I agree. For me to like someone or want to be with them I have to get to know them first.

Now as to why guys decide they want to be with someone because of their looks- well I think it's because they confuse physical attraction with liking someone or maybe all that matters to them is physical attraction. That's not good because looks aren't forever; personality is.
 
VanillaCreme said:
Lonesome Crow said:
VanillaCreme said:
Liking someone or wanting to be with someone for their looks is called being shallow. What if someone is quiet or doesn't talk much, but they are the right person for you? Or doesn't look that great, but you'd be awesome with them? You'd never know because you wouldn't go talk to them. I don't get why guys are like that.

Oh wow....A hawt babe that dosn't talk much...
Where can I get me one of those ????;)

Yea, you don't get it... I wouldn't expect you to.

Of course I do. Just like billions of people on this planet dose.
Havn't you picked up a latest issue of Cosmo ?:rolleyes2:

I seriously think my ex-gf didn't look too smexy passed out in a puddle of puke
every other night nor I found it conveint or romancing watching her try
to kill herself day in and day out. I might be confused by many things..
However I love Sherry very, very much. This I'm not confused about.
Besides..she has a big noticible scar on her face.
She also lost half of her hair while into her addiction bindge.
When she hitted bottom it wasn't a pretty site all the way around.
I just didn't hang out and compaired notes with her..lol

None of that...just throwing an egg in a frying pan version.
The one with the chick with a frying pan in her fucken hand bashing in
everything around her,...depicked little bit of what the turth was for me..lol

Once of these days..I might dedicate a thread to people with insomia. :p
I'll wirte a 200 page thread for a possible insite of what a man might think,
when he wakes up every morning and is asked to stop loving a woman that
is the love of his life....
 
There are biological reasons for this, as well. Thankfully, as a species, we're finally beginning to show signs of evolving out of them.
 
I never understood men preferring or claiming to exclusively be attracted to specific visual "types". There are plenty of guys and gals at my work who claim they like a certain body type.

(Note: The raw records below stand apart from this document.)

(** What a repetition of a class leaves: the text after a run of
    characters of the class, at least [min] of them. *)
Lemma rep_chr_sound ic cs greedy fuel min max s caps o :
  In o (Re.rep (Re.run ic (Re.Chr cs)) greedy fuel min max s caps) ->
  exists d, s = d +:+ fst o /\ all_pass ic cs d = true /\ snd o = caps
            /\ (min <= String.length d)%nat.
Proof.
  revert min max s caps. induction fuel as [|fuel IH]; intros min max s caps; [done|].
  cbn [Re.rep].
  assert (Hstop : In o (match min with O => [(s, caps)] | S _ => [] end) ->
                  exists d, s = d +:+ fst o /\ all_pass ic cs d = true /\ snd o = caps
                            /\ (min <= String.length d)%nat).
  { destruct min; [|done]. intros [<-|[]]. exists EmptyString. simpl. auto with lia. }
  assert (Hmore :
    In o (match max with
          | Some O => []
          | _ =>
              flat_map
                (fun o0 : Re.outcome =>
                   if (String.length (fst o0) <? String.length s)%nat
                   then Re.rep (Re.run ic (Re.Chr cs)) greedy fuel
                          (Nat.pred min) (Nat.pred <$> max) (fst o0) (snd o0)
                   else [])
                (Re.run ic (Re.Chr cs) s caps)
          end) ->
    exists d, s = d +:+ fst o /\ all_pass ic cs d = true /\ snd o = caps
              /\ (min <= String.length d)%nat).
  { intros Hin.
    assert (Hin' : In o (flat_map
                (fun o0 : Re.outcome =>
                   if (String.length (fst o0) <? String.length s)%nat
                   then Re.rep (Re.run ic (Re.Chr cs)) greedy fuel
                          (Nat.pred min) (Nat.pred <$> max) (fst o0) (snd o0)
                   else [])
                (Re.run ic (Re.Chr cs) s caps))).
    { destruct max as [[|m]|]; done. }
    clear Hin. apply in_flat_map in Hin' as (o0 & Hstep & Hrest).
    apply run_chr in Hstep as (x & s' & -> & Ex & ->). cbn [fst snd] in Hrest.
    destruct (String.length s' <? String.length (String x s'))%nat; [|done].
    apply IH in Hrest as (d & -> & Hd & Hc & Hlen).
    exists (String x d). simpl. rewrite Ex, Hd. repeat split; try done. lia. }
  destruct greedy; intros Hin; apply in_app_or in Hin as [Hin|Hin]; auto.
Qed.

(** A run of characters of the class, at least [min] of them, is one of
    the ways of the repetition. *)
Lemma rep_chr_complete ic cs greedy fuel min d t caps :
  all_pass ic cs d = true -> (min <= String.length d)%nat ->
  (String.length d < fuel)%nat ->
  In (t, caps) (Re.rep (Re.run ic (Re.Chr cs)) greedy fuel min None (d +:+ t) caps).
Proof.
  revert fuel min. induction d as [|x d IH]; intros fuel min Hd Hmin Hfuel.
  - destruct fuel as [|fuel]; [simpl in Hfuel; lia|].
    destruct min; [|simpl in Hmin; lia].
    cbn [Re.rep]. change (EmptyString +:+ t) with t.
    destruct greedy; apply in_or_app; [right|left]; by left.
  - destruct fuel as [|fuel]; [simpl in Hfuel; lia|].
    simpl in Hd. apply andb_true_iff in Hd as [Hx Hd].
    cbn [Re.rep]. rewrite append_cons.
    assert (Hin : In (t, caps)
              (flat_map
                 (fun o0 : Re.outcome =>
                    if (String.length (fst o0) <? String.length (String x (d +:+ t)))%nat
                    then Re.rep (Re.run ic (Re.Chr cs)) greedy fuel
                           (Nat.pred min) (Nat.pred <$> None) (fst o0) (snd o0)
                    else [])
                 (Re.run ic (Re.Chr cs) (String x (d +:+ t)) caps))).
    { apply in_flat_map. exists (d +:+ t, caps). split.
      - apply run_chr. by exists x, (d +:+ t).
      - cbn [fst snd].
        replace (String.length (d +:+ t) <? String.length (String x (d +:+ t)))%nat
          with true by (symmetry; apply Nat.ltb_lt; simpl; lia).
        apply IH; [done| |]; simpl in *; lia. }
    destruct greedy; apply in_or_app; [left|right]; exact Hin.
Qed.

Thats fine, but for me... I never felt that way. I find all sorts of women attractive for various reasons (some reasons that don't even make sense to me). It just plain annoys me when guys say an attractive woman is "not his type", seriously looks don't ******* matter, why would you claim to not want to date someone because they don't look like you want them to. I find it ridiculous and annoying.
 
I hope nobody misunderstands how I view this. Yes, there are certain physical types that I may be initially attracted to, but that doesn't mean I refuse to go out with someone who isn't that type. In fact, the only women I've had experiences with, and have fallen in love with, have been women that I was not initially physically attracted to. I'll never close my mind to the possibility of dating someone that I'm not attracted to at first sight. I actually find that I can be myself easier with those women.
 
Jesse said:
I hope nobody misunderstands how I view this. Yes, there are certain physical types that I may be initially attracted to, but that doesn't mean I refuse to go out with someone who isn't that type. In fact, the only women I've had experiences with, and have fallen in love with, have been women that I was not initially physically attracted to. I'll never close my mind to the possibility of dating someone that I'm not attracted to at first sight. I actually find that I can be myself easier with those women.

Yeah I wasn't accusing you of that I was just saying I know there are a lot of people who come off like that. (or actually are)
 
Jesse said:
I did finally realize the difference between attraction and like. The problem, I think, is possibly that most men never do figure out the difference.


This is an understatement. I know men my own age who are still wholly fixated on the "You are hawt, so it must be love" idea, so you're ahead of the game.